Task:
Could you reproduce the lines below from the one with "PInt (z : Z)" through the one with "fold_left (fun acc"? Keep both ends and add nothing.

Given records:
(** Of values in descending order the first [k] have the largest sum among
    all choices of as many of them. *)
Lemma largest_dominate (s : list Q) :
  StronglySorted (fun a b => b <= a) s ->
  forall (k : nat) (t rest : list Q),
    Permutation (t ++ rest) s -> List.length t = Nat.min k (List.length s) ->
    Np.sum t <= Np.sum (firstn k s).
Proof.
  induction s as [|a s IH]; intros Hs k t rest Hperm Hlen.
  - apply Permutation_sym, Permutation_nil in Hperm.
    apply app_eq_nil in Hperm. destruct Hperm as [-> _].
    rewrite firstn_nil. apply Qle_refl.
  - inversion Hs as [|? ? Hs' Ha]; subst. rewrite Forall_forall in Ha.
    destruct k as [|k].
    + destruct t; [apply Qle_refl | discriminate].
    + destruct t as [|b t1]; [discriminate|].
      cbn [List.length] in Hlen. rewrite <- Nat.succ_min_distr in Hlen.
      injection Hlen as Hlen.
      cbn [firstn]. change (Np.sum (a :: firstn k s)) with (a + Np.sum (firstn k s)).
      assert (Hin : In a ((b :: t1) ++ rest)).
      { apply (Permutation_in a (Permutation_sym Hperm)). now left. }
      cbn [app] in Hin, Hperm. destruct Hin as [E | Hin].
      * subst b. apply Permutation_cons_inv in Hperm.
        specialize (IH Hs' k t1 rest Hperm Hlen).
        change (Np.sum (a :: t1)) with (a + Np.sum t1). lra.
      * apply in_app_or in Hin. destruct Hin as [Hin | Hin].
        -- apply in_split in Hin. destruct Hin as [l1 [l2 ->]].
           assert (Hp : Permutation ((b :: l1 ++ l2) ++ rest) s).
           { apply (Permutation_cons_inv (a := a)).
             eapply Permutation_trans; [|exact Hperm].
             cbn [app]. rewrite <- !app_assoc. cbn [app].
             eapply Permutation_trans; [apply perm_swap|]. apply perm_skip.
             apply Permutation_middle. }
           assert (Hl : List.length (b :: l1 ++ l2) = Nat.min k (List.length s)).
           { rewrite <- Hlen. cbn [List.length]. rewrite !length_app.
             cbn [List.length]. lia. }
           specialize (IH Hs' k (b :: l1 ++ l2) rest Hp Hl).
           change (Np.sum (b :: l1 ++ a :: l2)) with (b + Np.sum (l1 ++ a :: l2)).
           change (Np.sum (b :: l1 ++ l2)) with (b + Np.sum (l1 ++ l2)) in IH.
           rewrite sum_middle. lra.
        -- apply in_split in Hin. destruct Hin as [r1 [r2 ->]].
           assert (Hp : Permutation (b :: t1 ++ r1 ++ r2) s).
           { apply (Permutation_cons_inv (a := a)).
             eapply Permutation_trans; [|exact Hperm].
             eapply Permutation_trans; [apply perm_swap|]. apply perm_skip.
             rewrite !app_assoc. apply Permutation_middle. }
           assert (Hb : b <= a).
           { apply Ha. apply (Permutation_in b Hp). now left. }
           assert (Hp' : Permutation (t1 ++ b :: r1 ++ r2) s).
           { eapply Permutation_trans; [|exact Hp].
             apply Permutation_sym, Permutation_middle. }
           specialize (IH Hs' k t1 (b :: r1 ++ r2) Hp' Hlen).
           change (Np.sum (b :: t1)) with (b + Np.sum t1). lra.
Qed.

...

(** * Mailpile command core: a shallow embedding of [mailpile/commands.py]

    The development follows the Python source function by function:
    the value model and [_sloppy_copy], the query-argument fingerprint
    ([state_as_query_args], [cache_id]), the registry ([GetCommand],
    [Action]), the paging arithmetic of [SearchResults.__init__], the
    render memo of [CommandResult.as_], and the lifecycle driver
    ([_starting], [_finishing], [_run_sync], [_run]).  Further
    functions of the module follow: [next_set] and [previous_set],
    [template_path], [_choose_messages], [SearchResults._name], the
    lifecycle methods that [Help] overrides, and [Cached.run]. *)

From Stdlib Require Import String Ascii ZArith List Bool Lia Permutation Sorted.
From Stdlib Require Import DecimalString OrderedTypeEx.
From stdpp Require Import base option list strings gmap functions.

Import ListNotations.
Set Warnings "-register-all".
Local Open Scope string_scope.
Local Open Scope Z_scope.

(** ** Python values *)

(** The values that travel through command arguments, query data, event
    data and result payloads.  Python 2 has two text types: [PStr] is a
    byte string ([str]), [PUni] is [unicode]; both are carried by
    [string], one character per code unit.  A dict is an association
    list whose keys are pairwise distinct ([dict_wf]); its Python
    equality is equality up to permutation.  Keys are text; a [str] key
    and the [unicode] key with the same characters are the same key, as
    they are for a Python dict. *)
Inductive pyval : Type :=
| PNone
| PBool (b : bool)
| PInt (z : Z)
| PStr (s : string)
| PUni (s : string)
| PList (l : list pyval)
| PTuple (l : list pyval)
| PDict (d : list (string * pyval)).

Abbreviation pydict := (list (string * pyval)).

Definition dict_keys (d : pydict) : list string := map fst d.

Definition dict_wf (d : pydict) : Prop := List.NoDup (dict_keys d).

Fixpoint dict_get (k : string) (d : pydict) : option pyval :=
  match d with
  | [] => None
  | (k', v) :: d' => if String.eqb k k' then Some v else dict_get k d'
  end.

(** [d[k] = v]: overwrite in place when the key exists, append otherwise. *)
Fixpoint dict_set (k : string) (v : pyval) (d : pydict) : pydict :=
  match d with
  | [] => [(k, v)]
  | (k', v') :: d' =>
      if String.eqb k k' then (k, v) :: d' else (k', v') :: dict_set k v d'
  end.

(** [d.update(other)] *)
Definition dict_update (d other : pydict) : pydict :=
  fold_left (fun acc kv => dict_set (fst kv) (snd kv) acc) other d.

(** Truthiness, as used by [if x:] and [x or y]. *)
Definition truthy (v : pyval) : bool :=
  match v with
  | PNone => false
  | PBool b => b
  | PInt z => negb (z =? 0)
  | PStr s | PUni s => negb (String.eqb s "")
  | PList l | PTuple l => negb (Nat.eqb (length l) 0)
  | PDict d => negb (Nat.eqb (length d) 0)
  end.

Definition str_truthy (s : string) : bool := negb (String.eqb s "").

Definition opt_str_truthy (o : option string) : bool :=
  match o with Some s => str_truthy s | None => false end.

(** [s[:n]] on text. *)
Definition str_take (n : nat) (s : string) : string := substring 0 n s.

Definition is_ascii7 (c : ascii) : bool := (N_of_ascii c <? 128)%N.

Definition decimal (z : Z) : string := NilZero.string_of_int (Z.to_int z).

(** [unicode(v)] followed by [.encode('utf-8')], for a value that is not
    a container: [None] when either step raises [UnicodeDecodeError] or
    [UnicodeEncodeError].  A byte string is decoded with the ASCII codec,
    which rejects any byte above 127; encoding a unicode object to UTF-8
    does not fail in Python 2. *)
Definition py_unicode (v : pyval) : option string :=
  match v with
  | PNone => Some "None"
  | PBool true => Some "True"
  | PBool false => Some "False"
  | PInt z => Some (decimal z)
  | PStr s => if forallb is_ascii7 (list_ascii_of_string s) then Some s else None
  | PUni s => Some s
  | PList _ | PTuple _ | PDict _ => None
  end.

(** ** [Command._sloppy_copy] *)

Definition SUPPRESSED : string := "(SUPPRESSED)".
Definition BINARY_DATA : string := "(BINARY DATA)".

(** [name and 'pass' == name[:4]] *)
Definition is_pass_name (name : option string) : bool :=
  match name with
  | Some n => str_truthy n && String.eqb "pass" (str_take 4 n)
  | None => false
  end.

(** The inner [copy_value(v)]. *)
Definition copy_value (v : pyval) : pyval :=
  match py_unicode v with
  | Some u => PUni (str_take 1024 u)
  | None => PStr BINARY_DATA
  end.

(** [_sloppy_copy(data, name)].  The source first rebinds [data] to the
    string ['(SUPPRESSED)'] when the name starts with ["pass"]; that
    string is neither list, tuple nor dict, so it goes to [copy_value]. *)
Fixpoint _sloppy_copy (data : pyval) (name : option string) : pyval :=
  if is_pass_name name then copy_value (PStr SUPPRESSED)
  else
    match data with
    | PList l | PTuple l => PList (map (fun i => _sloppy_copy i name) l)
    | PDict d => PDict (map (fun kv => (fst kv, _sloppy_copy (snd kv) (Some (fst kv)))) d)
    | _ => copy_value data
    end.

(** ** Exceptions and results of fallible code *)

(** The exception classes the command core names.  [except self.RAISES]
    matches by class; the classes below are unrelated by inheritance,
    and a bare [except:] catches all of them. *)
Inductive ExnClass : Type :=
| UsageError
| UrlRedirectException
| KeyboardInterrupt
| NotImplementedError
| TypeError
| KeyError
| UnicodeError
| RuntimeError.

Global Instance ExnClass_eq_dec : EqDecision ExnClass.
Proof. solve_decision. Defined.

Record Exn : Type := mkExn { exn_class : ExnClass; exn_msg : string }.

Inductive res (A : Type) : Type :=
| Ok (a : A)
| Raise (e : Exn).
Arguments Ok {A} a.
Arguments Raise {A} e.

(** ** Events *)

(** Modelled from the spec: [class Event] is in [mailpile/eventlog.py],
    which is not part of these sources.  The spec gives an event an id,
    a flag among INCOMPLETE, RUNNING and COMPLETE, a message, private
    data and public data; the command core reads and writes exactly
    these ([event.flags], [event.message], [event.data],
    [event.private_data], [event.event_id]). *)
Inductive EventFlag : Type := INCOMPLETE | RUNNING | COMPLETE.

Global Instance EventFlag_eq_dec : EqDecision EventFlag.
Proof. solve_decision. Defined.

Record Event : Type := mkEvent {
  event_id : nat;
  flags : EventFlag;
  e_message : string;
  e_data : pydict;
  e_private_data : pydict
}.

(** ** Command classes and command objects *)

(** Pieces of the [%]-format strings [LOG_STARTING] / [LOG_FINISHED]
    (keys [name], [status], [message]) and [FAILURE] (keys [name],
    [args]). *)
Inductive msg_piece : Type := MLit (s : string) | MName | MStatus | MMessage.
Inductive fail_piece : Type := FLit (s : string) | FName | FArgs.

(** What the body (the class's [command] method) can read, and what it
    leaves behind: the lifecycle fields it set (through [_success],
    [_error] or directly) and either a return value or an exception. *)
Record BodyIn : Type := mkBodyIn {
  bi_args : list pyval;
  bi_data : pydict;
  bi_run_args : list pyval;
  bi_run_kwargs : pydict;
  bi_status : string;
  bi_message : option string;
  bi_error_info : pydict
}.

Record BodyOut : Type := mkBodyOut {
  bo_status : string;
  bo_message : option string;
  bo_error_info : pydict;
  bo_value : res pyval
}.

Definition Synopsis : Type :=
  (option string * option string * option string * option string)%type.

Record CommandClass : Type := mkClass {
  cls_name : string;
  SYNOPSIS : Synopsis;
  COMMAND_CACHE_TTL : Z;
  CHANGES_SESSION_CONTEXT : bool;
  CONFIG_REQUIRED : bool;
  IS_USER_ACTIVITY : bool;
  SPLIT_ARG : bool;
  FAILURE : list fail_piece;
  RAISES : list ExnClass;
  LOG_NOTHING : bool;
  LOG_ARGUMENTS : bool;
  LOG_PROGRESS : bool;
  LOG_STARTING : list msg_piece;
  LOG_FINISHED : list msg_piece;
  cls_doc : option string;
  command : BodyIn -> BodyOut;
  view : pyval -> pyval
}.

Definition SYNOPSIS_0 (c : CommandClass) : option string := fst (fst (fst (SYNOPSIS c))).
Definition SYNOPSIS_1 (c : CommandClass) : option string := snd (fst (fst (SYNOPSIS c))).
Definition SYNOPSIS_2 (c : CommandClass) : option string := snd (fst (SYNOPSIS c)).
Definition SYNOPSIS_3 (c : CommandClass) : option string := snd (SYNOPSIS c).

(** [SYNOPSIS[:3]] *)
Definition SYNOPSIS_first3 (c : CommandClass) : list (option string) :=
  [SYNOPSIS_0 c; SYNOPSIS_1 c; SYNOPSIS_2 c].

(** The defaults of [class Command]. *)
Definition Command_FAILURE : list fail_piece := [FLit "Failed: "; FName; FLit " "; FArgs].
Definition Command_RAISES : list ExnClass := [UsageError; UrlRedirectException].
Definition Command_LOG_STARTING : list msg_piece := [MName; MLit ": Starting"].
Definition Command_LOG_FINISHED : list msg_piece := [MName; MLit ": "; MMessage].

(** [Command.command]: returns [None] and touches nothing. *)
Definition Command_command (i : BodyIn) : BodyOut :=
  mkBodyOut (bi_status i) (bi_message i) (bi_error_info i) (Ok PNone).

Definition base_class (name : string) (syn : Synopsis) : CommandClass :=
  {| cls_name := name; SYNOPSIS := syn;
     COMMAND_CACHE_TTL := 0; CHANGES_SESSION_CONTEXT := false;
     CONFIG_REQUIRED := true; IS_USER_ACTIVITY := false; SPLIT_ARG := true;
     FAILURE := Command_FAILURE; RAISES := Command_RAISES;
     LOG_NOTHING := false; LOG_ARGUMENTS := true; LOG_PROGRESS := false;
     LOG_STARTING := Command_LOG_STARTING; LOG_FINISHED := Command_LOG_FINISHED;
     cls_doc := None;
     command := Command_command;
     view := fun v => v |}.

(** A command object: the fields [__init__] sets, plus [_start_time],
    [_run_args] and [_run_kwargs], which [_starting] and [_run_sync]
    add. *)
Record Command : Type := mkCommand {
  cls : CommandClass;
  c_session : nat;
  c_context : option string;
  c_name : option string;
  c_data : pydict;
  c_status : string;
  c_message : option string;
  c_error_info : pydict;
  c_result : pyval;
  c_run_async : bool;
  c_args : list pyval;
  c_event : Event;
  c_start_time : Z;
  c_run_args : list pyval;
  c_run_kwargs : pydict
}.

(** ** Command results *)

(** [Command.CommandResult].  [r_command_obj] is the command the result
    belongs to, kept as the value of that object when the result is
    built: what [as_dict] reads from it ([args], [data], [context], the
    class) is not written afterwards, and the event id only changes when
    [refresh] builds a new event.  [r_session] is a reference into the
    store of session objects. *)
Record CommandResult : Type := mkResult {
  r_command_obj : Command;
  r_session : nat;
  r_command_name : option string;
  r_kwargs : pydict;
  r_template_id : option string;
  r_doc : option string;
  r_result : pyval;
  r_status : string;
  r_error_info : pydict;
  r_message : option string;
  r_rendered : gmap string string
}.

--

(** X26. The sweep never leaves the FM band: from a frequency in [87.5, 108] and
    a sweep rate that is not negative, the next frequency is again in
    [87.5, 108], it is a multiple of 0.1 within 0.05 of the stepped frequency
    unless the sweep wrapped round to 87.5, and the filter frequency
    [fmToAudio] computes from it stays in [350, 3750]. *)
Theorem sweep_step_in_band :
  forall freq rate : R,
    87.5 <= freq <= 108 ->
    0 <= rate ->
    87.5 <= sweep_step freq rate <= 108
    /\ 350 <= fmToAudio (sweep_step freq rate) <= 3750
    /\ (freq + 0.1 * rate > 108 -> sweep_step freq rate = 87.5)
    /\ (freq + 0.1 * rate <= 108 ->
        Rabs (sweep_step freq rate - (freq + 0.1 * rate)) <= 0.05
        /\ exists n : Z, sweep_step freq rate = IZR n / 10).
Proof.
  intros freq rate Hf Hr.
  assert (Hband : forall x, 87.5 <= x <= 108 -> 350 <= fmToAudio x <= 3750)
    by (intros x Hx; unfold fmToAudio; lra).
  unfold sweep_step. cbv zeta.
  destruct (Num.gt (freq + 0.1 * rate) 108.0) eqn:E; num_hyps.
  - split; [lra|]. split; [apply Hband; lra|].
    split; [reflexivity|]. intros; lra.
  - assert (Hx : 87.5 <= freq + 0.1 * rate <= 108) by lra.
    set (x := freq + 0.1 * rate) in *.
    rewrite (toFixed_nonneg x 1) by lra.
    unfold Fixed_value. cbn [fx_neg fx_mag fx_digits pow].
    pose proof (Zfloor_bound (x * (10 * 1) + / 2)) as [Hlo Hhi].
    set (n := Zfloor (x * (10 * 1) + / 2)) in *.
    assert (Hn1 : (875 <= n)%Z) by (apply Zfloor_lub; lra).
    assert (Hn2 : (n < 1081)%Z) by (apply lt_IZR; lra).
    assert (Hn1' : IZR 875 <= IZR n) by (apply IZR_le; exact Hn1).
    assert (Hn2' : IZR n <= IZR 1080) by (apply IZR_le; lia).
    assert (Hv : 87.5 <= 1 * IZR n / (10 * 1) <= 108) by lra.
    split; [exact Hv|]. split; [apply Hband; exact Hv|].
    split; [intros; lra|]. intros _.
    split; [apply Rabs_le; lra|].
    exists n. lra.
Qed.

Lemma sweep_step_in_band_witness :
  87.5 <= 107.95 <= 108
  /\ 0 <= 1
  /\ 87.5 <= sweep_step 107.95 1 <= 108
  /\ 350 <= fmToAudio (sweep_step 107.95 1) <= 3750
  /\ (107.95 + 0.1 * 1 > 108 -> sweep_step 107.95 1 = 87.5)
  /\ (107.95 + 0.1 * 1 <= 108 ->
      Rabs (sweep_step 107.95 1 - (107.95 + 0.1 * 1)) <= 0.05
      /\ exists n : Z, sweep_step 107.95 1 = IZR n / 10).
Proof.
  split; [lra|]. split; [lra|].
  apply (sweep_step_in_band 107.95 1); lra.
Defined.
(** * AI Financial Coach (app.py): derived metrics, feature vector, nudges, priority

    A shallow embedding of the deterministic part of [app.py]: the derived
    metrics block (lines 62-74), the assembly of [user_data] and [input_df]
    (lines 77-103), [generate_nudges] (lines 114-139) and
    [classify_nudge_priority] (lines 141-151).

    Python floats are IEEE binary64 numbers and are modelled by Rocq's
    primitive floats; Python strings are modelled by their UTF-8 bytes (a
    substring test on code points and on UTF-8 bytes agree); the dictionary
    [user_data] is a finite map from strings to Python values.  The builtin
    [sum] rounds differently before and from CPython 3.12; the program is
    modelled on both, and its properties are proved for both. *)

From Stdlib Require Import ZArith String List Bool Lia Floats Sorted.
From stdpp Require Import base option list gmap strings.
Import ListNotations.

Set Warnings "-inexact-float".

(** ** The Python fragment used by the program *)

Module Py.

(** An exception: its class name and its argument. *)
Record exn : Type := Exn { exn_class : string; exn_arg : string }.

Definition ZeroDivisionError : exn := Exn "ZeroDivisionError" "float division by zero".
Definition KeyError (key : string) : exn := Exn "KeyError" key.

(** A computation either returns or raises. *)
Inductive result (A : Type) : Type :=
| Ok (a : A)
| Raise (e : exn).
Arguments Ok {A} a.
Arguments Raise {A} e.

Response area:
| PInt (z : Z)
| PStr (s : string)
| PUni (s : string)
| PList (l : list pyval)
| PTuple (l : list pyval)
| PDict (d : list (string * pyval)).

Abbreviation pydict := (list (string * pyval)).

Definition dict_keys (d : pydict) : list string := map fst d.

Definition dict_wf (d : pydict) : Prop := List.NoDup (dict_keys d).

Fixpoint dict_get (k : string) (d : pydict) : option pyval :=
  match d with
  | [] => None
  | (k', v) :: d' => if String.eqb k k' then Some v else dict_get k d'
  end.

(** [d[k] = v]: overwrite in place when the key exists, append otherwise. *)
Fixpoint dict_set (k : string) (v : pyval) (d : pydict) : pydict :=
  match d with
  | [] => [(k, v)]
  | (k', v') :: d' =>
      if String.eqb k k' then (k, v) :: d' else (k', v') :: dict_set k v d'
  end.

(** [d.update(other)] *)
Definition dict_update (d other : pydict) : pydict :=
  fold_left (fun acc kv => dict_set (fst kv) (snd kv) acc) other d.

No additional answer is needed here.